- [YOUR GOAL]:
Say how many lines of the records include the string "Hbuild". Nothing else belongs in the answer.

- [Saved data entries]:
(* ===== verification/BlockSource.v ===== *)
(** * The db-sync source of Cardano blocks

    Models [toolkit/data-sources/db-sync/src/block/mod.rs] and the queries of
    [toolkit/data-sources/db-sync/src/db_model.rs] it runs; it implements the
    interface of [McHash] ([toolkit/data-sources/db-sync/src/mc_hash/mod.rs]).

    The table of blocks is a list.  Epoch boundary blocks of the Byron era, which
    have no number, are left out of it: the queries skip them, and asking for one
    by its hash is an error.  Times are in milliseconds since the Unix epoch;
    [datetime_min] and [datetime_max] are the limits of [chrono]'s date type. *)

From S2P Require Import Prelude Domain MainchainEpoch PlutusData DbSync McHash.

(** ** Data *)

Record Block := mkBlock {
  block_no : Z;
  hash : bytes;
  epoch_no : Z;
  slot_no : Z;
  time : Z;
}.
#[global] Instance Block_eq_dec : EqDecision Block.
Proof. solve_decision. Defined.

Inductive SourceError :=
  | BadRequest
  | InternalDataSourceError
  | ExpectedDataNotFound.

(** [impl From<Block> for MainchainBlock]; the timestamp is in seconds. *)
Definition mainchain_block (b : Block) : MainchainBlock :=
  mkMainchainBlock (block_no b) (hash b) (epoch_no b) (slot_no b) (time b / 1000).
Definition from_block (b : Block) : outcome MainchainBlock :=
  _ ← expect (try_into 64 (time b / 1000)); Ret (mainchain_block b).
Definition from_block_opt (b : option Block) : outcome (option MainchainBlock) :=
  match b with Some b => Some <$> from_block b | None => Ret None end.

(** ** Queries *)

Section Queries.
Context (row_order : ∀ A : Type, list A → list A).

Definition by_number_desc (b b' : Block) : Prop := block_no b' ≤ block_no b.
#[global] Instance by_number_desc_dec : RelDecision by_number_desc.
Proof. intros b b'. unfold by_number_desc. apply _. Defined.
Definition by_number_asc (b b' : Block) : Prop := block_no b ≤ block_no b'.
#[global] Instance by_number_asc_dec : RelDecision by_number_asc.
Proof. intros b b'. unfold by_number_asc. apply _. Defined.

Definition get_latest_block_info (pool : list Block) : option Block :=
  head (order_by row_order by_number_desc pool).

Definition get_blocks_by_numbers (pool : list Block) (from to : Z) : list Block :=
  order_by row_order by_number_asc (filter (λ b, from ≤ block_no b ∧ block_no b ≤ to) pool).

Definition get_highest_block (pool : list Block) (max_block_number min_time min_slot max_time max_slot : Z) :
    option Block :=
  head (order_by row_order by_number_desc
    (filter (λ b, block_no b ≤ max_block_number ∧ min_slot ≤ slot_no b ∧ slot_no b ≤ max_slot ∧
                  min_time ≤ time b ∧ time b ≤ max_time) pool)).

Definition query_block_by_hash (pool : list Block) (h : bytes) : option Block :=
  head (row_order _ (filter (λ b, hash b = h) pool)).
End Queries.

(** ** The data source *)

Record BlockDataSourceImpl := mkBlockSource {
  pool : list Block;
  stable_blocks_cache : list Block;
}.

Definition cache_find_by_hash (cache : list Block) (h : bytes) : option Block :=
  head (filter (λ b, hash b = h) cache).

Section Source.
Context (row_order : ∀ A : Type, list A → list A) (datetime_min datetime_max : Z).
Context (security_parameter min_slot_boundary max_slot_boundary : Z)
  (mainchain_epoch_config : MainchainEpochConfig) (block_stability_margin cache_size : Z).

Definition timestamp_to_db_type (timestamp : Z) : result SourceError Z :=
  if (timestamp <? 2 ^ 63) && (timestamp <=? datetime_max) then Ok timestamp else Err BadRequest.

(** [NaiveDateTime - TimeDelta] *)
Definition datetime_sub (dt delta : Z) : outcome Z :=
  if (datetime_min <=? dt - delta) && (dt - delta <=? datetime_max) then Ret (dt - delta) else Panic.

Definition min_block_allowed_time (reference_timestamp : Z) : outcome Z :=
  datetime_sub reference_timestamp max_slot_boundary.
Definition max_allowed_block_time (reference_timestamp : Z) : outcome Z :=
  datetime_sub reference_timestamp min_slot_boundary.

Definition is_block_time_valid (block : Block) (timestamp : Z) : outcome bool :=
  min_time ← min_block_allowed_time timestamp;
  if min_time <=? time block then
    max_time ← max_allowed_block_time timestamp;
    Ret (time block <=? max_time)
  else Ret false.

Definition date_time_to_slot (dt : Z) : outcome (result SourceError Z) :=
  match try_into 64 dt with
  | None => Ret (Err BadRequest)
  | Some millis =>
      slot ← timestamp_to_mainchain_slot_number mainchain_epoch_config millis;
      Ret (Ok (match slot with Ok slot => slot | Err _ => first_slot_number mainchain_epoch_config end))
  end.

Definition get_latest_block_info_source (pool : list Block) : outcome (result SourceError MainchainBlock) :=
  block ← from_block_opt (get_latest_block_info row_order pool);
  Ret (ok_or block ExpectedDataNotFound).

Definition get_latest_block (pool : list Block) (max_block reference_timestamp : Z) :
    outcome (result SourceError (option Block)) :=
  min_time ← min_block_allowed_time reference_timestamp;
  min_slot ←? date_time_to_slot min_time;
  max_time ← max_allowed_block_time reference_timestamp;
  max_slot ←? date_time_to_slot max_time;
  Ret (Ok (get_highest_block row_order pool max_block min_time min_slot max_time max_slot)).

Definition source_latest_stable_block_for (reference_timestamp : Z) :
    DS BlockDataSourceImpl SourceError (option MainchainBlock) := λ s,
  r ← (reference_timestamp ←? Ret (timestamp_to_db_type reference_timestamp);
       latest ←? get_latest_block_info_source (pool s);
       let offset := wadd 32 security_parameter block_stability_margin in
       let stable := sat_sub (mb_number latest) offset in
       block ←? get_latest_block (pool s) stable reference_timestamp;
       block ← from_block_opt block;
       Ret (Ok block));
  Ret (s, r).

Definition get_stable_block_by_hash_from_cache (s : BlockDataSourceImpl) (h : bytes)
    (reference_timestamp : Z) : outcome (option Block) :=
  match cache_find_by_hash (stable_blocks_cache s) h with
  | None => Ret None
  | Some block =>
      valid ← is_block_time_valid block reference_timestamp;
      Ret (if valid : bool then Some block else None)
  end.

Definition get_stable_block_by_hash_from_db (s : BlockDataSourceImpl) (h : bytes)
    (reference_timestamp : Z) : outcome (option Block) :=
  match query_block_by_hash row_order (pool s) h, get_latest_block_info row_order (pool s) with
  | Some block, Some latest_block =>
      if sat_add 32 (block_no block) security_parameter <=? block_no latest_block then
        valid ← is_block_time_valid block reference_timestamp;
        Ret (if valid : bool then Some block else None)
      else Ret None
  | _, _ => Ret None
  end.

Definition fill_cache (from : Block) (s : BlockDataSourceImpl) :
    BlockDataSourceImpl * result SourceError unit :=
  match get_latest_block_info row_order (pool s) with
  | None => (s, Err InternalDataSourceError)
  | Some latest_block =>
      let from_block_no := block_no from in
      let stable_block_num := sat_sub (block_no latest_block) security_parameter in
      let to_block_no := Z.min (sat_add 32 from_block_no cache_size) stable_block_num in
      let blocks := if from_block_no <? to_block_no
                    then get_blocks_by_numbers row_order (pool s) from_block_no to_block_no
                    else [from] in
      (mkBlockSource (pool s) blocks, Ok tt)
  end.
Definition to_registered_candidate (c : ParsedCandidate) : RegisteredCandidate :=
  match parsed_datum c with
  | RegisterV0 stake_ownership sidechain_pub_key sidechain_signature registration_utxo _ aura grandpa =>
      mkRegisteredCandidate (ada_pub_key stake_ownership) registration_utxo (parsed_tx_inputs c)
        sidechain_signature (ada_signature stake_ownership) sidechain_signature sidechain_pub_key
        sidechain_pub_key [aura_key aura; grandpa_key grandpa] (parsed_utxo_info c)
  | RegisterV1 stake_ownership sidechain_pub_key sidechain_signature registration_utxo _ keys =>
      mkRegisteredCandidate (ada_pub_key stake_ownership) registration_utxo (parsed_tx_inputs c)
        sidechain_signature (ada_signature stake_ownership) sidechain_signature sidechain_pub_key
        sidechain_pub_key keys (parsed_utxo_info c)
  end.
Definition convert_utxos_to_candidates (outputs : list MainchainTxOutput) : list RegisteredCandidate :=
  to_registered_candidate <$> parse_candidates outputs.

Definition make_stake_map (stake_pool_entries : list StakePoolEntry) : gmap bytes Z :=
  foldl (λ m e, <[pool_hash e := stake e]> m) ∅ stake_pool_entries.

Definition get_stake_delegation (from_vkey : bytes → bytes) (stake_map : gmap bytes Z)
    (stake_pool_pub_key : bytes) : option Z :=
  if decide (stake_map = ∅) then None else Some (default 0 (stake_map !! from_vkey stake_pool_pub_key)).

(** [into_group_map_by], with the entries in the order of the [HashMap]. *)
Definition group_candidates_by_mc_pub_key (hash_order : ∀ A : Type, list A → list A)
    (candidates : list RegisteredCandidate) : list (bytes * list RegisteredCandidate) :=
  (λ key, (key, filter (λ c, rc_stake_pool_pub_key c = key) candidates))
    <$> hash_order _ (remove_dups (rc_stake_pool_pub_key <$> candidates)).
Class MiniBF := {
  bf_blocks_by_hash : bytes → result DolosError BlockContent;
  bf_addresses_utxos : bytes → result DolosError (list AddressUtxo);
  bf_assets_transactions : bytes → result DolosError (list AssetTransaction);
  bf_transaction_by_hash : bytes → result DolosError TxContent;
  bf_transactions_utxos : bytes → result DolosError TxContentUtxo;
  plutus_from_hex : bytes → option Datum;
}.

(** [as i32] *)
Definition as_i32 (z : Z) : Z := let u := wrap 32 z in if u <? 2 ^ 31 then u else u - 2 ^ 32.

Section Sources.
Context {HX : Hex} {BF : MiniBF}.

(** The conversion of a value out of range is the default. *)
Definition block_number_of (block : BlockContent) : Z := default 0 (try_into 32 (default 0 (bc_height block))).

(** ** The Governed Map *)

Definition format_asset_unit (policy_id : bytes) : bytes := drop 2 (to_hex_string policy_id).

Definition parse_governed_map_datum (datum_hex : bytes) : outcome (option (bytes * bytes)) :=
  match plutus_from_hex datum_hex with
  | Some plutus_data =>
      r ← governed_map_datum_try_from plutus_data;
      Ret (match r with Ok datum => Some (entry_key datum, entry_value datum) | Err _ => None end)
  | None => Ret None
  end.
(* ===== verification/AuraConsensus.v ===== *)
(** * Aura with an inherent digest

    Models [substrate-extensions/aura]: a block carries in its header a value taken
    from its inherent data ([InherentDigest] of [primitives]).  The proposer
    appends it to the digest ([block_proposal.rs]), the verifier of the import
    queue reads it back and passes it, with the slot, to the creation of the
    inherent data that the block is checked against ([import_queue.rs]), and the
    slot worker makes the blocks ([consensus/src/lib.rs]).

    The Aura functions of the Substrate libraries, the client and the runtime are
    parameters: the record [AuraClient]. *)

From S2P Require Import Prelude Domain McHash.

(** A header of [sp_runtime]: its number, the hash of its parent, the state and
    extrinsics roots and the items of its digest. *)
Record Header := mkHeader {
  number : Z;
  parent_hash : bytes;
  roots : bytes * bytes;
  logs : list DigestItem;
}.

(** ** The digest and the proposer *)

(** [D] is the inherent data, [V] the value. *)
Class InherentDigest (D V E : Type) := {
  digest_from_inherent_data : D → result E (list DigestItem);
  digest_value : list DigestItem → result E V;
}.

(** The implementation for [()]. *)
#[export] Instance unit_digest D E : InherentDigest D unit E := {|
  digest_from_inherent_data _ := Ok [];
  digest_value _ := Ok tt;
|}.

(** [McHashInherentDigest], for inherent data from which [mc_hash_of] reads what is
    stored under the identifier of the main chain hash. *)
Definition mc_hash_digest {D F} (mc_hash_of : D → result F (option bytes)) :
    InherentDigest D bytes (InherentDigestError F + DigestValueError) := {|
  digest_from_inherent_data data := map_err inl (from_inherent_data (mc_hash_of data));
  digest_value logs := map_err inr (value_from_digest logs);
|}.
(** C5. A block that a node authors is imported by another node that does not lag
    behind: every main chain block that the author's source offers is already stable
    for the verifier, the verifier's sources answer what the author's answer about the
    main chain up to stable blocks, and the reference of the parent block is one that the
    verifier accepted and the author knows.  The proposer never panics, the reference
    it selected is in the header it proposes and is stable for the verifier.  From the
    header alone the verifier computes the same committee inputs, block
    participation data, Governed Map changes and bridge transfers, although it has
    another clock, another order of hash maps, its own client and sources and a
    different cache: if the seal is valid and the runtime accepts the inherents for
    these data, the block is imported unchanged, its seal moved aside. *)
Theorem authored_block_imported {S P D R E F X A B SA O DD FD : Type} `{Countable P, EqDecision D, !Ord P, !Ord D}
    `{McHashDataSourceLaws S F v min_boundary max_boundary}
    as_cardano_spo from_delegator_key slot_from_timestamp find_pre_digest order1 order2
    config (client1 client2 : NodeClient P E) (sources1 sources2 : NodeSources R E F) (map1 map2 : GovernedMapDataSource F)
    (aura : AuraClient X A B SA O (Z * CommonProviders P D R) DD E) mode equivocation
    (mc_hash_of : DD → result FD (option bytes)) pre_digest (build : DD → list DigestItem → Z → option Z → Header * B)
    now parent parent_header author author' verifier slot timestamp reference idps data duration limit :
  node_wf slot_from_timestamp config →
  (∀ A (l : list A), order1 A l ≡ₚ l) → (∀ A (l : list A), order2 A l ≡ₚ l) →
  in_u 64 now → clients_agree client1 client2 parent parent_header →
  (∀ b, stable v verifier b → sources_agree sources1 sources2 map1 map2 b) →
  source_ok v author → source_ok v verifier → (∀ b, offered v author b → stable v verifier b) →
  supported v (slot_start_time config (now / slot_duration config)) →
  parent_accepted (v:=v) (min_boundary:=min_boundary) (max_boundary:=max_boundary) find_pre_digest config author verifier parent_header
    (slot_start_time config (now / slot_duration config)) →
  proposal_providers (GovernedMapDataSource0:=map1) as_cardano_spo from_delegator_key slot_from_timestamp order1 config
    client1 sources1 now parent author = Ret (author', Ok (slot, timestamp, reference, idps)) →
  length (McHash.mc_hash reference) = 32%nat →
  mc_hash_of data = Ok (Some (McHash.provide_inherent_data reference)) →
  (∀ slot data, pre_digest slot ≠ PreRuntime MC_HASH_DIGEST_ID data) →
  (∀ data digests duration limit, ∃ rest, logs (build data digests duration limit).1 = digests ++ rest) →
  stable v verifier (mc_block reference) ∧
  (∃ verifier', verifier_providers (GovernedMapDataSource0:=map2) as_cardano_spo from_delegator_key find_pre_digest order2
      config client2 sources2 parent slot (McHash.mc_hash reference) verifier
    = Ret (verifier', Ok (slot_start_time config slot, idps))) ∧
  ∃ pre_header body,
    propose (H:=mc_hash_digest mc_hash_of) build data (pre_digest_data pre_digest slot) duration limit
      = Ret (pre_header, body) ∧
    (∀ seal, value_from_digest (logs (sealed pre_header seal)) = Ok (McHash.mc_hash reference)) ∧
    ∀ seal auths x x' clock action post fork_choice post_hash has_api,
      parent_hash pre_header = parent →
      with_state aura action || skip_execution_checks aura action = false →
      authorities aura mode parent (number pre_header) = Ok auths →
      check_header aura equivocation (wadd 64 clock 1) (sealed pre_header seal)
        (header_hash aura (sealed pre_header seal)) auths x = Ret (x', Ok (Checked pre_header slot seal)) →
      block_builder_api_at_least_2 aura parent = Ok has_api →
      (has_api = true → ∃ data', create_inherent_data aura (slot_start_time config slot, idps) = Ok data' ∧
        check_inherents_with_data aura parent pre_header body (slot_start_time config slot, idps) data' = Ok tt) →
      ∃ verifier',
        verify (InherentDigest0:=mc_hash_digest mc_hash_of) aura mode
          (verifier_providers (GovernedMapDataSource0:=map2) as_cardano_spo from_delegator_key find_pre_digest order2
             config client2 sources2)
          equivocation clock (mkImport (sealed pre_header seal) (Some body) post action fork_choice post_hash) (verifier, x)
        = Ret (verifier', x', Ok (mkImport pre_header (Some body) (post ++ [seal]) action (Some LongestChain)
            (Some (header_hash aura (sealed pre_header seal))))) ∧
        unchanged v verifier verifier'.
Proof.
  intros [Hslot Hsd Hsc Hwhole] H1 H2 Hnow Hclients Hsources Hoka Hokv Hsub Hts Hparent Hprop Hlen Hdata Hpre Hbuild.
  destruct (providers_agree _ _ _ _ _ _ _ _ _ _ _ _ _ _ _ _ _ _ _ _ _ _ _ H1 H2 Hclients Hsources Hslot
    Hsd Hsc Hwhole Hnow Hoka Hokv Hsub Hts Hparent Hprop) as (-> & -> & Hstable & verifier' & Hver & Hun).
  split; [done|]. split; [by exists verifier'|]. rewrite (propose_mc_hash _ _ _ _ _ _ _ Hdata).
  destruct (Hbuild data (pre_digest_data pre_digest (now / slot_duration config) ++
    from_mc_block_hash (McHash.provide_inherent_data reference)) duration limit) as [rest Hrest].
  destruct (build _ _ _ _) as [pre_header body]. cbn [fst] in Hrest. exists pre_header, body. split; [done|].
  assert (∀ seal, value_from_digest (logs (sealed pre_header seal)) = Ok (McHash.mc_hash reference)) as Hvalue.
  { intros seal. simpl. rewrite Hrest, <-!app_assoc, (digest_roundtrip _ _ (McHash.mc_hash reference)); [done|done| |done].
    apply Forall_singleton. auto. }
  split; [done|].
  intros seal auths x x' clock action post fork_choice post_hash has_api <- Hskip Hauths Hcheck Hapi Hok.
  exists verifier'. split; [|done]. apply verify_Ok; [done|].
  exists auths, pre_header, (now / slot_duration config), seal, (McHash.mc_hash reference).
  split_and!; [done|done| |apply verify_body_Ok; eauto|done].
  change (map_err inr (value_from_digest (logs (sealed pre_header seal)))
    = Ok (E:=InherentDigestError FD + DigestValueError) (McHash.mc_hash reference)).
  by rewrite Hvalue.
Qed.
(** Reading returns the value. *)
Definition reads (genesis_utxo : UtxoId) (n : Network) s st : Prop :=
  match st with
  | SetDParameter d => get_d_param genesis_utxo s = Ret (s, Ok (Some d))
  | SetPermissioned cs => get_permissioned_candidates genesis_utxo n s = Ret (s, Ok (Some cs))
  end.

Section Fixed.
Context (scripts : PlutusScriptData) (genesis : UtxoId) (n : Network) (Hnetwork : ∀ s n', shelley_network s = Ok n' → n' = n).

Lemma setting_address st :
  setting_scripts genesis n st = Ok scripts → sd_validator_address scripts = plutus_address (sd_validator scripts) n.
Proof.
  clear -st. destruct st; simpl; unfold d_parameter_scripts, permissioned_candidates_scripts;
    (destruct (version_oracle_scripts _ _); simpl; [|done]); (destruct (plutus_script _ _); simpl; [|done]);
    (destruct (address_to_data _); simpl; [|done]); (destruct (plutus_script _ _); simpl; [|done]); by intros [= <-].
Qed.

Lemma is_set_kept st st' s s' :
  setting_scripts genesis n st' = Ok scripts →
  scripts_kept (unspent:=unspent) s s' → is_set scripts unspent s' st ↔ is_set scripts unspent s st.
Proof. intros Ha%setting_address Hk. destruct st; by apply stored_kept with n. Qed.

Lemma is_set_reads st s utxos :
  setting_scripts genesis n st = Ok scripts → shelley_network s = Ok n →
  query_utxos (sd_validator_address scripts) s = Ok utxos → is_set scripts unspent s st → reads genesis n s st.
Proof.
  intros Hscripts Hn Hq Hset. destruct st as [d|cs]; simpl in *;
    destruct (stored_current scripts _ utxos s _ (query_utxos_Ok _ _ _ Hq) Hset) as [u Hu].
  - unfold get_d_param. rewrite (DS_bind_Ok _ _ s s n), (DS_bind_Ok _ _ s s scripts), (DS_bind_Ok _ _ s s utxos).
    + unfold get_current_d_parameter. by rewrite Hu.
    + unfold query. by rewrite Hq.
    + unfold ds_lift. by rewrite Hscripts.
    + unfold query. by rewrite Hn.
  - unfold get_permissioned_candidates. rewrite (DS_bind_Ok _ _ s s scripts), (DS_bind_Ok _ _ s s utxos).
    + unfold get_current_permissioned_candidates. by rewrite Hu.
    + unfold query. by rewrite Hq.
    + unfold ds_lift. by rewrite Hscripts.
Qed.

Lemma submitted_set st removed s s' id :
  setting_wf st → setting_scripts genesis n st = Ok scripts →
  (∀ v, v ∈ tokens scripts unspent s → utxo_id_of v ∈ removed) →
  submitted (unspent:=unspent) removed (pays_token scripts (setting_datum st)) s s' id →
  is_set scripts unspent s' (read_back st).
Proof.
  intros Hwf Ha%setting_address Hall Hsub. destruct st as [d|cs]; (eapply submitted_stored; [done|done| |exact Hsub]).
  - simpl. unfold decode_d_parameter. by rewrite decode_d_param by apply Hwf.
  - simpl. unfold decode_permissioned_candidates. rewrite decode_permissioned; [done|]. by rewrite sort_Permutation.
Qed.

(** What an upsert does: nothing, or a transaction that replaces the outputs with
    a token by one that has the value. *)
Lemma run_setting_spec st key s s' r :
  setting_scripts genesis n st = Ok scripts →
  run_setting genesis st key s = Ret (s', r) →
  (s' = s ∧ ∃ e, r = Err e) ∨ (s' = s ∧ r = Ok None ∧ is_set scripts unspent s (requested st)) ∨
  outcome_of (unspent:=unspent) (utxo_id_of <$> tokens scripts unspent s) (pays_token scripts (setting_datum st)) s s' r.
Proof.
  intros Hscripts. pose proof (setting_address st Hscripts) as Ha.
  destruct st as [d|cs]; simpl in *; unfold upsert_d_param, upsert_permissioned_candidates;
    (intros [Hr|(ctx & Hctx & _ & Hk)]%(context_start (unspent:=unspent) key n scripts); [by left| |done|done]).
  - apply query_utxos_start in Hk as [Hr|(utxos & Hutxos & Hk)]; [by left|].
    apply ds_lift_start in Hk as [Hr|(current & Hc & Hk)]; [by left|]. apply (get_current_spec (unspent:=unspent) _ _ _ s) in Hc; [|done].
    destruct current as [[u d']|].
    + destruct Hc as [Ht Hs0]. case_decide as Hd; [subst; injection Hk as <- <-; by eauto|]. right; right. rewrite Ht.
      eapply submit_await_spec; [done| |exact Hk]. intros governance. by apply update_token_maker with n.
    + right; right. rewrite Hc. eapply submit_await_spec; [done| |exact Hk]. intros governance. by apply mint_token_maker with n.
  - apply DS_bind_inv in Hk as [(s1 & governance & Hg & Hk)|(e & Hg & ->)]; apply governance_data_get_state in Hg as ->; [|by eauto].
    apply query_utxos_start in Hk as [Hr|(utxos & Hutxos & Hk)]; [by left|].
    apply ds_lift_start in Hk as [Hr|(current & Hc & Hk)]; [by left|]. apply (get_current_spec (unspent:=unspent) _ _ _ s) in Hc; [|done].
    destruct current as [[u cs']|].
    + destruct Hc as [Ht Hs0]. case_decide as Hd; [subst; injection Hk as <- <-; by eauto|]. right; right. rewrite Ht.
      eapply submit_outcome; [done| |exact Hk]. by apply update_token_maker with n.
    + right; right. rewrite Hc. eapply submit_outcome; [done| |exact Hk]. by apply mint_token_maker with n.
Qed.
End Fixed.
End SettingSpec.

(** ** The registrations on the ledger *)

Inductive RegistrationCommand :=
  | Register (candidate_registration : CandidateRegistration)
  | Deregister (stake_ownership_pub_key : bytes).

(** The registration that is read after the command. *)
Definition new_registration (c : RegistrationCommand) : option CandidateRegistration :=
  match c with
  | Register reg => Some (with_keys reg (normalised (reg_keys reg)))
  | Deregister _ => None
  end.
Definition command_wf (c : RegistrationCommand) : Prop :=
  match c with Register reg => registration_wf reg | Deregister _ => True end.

- [RESPONSE FOR THIS EXERCISE]:
2